Salinger Does Europe: Vol. 2

Nine Stories

As mentioned in a previous post, on this trip I'm re-reading the complete published works of J. D. Salinger, and leaving them behind, one in each of the four countries I visit, with a postcard from the previous country.

I left Nine Stories in Gare du Nord, one of the main train stations in Paris, with a postcard from Berlin. I did sort of abandon it while the station was being evacuated by the police and the French army due to a bomb scare, so I sincerely hope that it was found, and not 'confiscated and destroyed.'

Nine Stories is my second favorite of Salinger's books, and the second he published after Catcher in the Rye. It's where he introduces, in snapshots and references, the Glass family that becomes his main subject... although I've always felt that Holden from Catcher in the Rye is close, sort of an early stab, perhaps a distant cousin or a former classmate to one of the Glass children.

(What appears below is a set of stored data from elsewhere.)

(** ** The number of a date *)

(** Leap years before year [y], up to a constant. *)
Definition leaps (y : Z) : Z := (y - 1) / 4 - (y - 1) / 100 + (y - 1) / 400.
Definition year_start (y : Z) : Z := 365 * (y - 1970) + leaps y - leaps 1970.
Definition month_start (leap : bool) (m : Z) : Z :=
  foldr Z.add 0 (map (fun i => month_days leap (Z.of_nat i)) (seq 1 (Z.to_nat (m - 1)))).
Definition year_days (y : Z) : Z := 365 + Z.b2z (leap_year y).
Definition date_num (d : date) : Z :=
  year_start (d_year d) + month_start (leap_year (d_year d)) (d_month d) + (d_day d - 1).

Lemma div_step x k : 0 < k -> (x + 1) / k = x / k + (if (x + 1) mod k =? 0 then 1 else 0).
Proof.
  intros Hk. pose proof (Z_div_mod_eq_full x k). pose proof (Z.mod_pos_bound x k Hk).
  pose proof (Z_div_mod_eq_full (x + 1) k). pose proof (Z.mod_pos_bound (x + 1) k Hk).
  destruct (Z.eqb_spec ((x + 1) mod k) 0); nia.
Qed.

Lemma leaps_succ y : leaps (y + 1) = leaps y + Z.b2z (leap_year y).
Proof.
  unfold leaps, leap_year. replace (y + 1 - 1) with (y - 1 + 1) by lia. rewrite !div_step by lia.
  replace (y - 1 + 1) with y by lia.
  assert (H4 : y mod 100 = 0 -> y mod 4 = 0).
  { intros H. pose proof (Z_div_mod_eq_full y 100). replace y with (y / 100 * 25 * 4) by lia. apply Z.mod_mul. lia. }
  assert (H100 : y mod 400 = 0 -> y mod 100 = 0).
  { intros H. pose proof (Z_div_mod_eq_full y 400). replace y with (y / 400 * 4 * 100) by lia. apply Z.mod_mul. lia. }
  destruct (Z.eqb_spec (y mod 4) 0), (Z.eqb_spec (y mod 100) 0), (Z.eqb_spec (y mod 400) 0); cbn; tauto || lia.
Qed.

Lemma year_start_succ y : year_start (y + 1) = year_start y + year_days y.
Proof. unfold year_start, year_days. rewrite leaps_succ. lia. Qed.

Lemma sub_div_mono a b k : 0 < k -> a <= b -> a - a / k <= b - b / k.
Proof.
  intros Hk Hab. assert (b / k <= a / k + (b - a)); [|lia]. rewrite <- Z.div_add by lia. apply Z.div_le_mono; [done|nia].
Qed.

(** How many leap years a span of years can have. *)
Lemma leaps_span y n : 0 <= n -> 0 <= leaps (y + n) - leaps y <= (n + 3) / 4.
Proof.
  intros Hn. unfold leaps. replace (y + n - 1) with (y - 1 + n) by lia. set (x := y - 1).
  assert (E25 : forall z, z / 100 = z / 4 / 25) by (intros; by rewrite Z.div_div by lia).
  assert (E : forall z, z / 400 = z / 100 / 4) by (intros; by rewrite Z.div_div by lia). rewrite !E, !E25.
  assert (Hx : x / 4 <= (x + n) / 4) by (apply Z.div_le_mono; lia).
  assert (Hs : (x + n) / 4 - x / 4 <= (n + 3) / 4).
  { assert ((x + n) / 4 <= (n + 3) / 4 + x / 4); [|lia]. rewrite <- Z.div_add by lia. apply Z.div_le_mono; [lia|].
    pose proof (Z_div_mod_eq_full x 4). pose proof (Z.mod_pos_bound x 4). lia. }
  revert Hx Hs. generalize (x / 4) ((x + n) / 4). intros a b Hab Hs.
  pose proof (sub_div_mono a b 25 ltac:(lia) Hab). assert (H25 : a / 25 <= b / 25) by (apply Z.div_le_mono; lia).
  pose proof (sub_div_mono _ _ 4 ltac:(lia) H25). assert (a / 25 / 4 <= b / 25 / 4) by (apply Z.div_le_mono; lia). lia.
Qed.

Lemma year_start_mono y y' : y < y' -> year_start y + year_days y <= year_start y'.
Proof.
  intros Hy. rewrite <- year_start_succ. pose proof (leaps_span (y + 1) (y' - (y + 1)) ltac:(lia)) as Hl.
  replace (y + 1 + (y' - (y + 1))) with y' in Hl by lia. unfold year_start. lia.
Qed.

(** Every month. *)
Lemma months (P : Z -> Prop) : P 1 -> P 2 -> P 3 -> P 4 -> P 5 -> P 6 -> P 7 -> P 8 -> P 9 -> P 10 -> P 11 -> P 12 ->
  forall m, 1 <= m <= 12 -> P m.
Proof. intros. assert (Hm : m = 1 \/ m = 2 \/ m = 3 \/ m = 4 \/ m = 5 \/ m = 6 \/ m = 7 \/ m = 8 \/ m = 9 \/ m = 10 \/ m = 11 \/ m = 12) by lia.
  by repeat (destruct Hm as [->|Hm]; [done|]); subst.
Qed.

Lemma month_start_succ l m : 1 <= m <= 12 ->
  (if m <? 12 then month_start l (m + 1) else 365 + Z.b2z l) = month_start l m + month_days l m.
Proof. revert m. apply months; by destruct l. Qed.

Lemma month_start_range l m : 1 <= m <= 12 -> 0 <= month_start l m /\ month_start l m + month_days l m <= 365 + Z.b2z l /\ 28 <= month_days l m <= 31.
Proof. revert m. apply months; destruct l; vm_compute; repeat split; discriminate. Qed.

Lemma month_start_mono l m m' : 1 <= m -> m < m' -> m' <= 12 -> month_start l m + month_days l m <= month_start l m'.
Proof.
  intros Hm Hlt Hm'. pose proof (Zlt_lower_bound_ind (fun k => k <= 12 -> month_start l m + month_days l m <= month_start l k) (m + 1)) as H.
  apply H; [|lia..]. intros x IH Hx Hle. destruct (decide (x = m + 1)) as [->|].
  - pose proof (month_start_succ l m) as E. rewrite (proj2 (Z.ltb_lt m 12)) in E by lia. rewrite <- E by lia. lia.
  - pose proof (month_start_succ l (x - 1)) as E. rewrite (proj2 (Z.ltb_lt (x - 1) 12)) in E by lia.
    replace (x - 1 + 1) with x in E by lia. rewrite E by lia. pose proof (month_start_range l (x - 1)).
    specialize (IH (x - 1)). lia.
Qed.

Lemma next_date_ok d : valid_date d -> valid_date (next_date d) /\ date_num (next_date d) = date_num d + 1.
Proof.
  destruct d as [y m dd]. unfold valid_date, next_date, date_num. cbn. intros [Hm Hd].
  pose proof (month_start_succ (leap_year y) m Hm) as Es. pose proof (month_start_range (leap_year y) m Hm).
  destruct (Z.ltb_spec dd (month_days (leap_year y) m)); cbn; [lia|].
  destruct (Z.ltb_spec m 12); cbn.
  - pose proof (month_start_range (leap_year y) (m + 1)). lia.
  - rewrite year_start_succ. change (month_start _ 1) with 0. unfold year_days. lia.
Qed.

Lemma prev_date_ok d : valid_date d -> valid_date (prev_date d) /\ date_num (prev_date d) = date_num d - 1.
Proof.
  destruct d as [y m dd]. unfold valid_date, prev_date, date_num. cbn. intros [Hm Hd].
  destruct (Z.ltb_spec 1 dd); cbn; [lia|]. destruct (Z.ltb_spec 1 m); cbn.
  - pose proof (month_start_succ (leap_year y) (m - 1)) as Es. pose proof (month_start_range (leap_year y) (m - 1)).
    rewrite (proj2 (Z.ltb_lt (m - 1) 12)) in Es by lia. replace (m - 1 + 1) with m in Es by lia. lia.
  - replace m with 1 by lia. change (month_start (leap_year y) 1) with 0.
    pose proof (year_start_succ (y - 1)) as Ey. replace (y - 1 + 1) with y in Ey by lia. rewrite Ey. unfold year_days.
    pose proof (month_start_succ (leap_year (y - 1)) 12 ltac:(lia)) as Es. cbn [Z.ltb Z.compare Pos.compare Pos.compare_cont] in Es.
    assert (Hj : forall l, month_days l 12 = 31) by done. rewrite Hj in *. lia.
Qed.

Lemma iter_num (f : date -> date) s : (forall d, valid_date d -> valid_date (f d) /\ date_num (f d) = date_num d + s) ->
  forall k, valid_date (Nat.iter k f epoch) /\ date_num (Nat.iter k f epoch) = s * Z.of_nat k.
Proof.
  intros Hf k. induction k as [|k [IHv IHn]].
  { rewrite Z.mul_0_r. split; [unfold valid_date; cbn; lia|done]. }
  simpl. destruct (Hf _ IHv) as [Hv Hn]. split; [done|]. lia.
Qed.

Lemma date_after_ok n : valid_date (date_after n) /\ date_num (date_after n) = n.
Proof.
  unfold date_after. destruct (Z.leb_spec 0 n).
  - destruct (iter_num next_date 1 next_date_ok (Z.to_nat n)). split; [done|lia].
  - destruct (iter_num prev_date (-1)) with (k := Z.to_nat (- n)); [|split; [done|lia]].
    intros d Hd. destruct (prev_date_ok d Hd). split; [done|lia].
Qed.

My favorite story is For Esme, with Love and Squalor. I simultaneously love and am disturbed by the way Salinger depicts children throughout his work. They are always smarter and stronger and more honest and more complete and more 'real' than the adults... Part of what makes Holden in Catcher in the Rye such a despicable and unsympathetic character is the fact that we encounter him in the process of losing his childhood and becoming just the sort of person he so despises. He convinces us so completely of the awfulness of that sort of person, that we hate him nearly as much as he hates himself and so his self-loathing becomes complete through our own complicity. We're unable to catch him and save him, just as he's unable to catch the lost ones and fix his crumbling world. We're sure at the end that he'll be mostly alright, but it's the 'alright' of someone who has lost something and forgotten what it was, so it's deeply tragic.

Anyway, enough rambling about the last book. Nine Stories is great, and it continues the same sort of investigation of childhood/adulthood/innocence/jadedness/loss of self/self-loathing/etc and is fundamentally, like most of Salinger's work, simultaneously tragic and incredibly hopeful. For Esme, with Love and Squalor is sort of a miniature summation of everything I love about his writing. Highly recommend.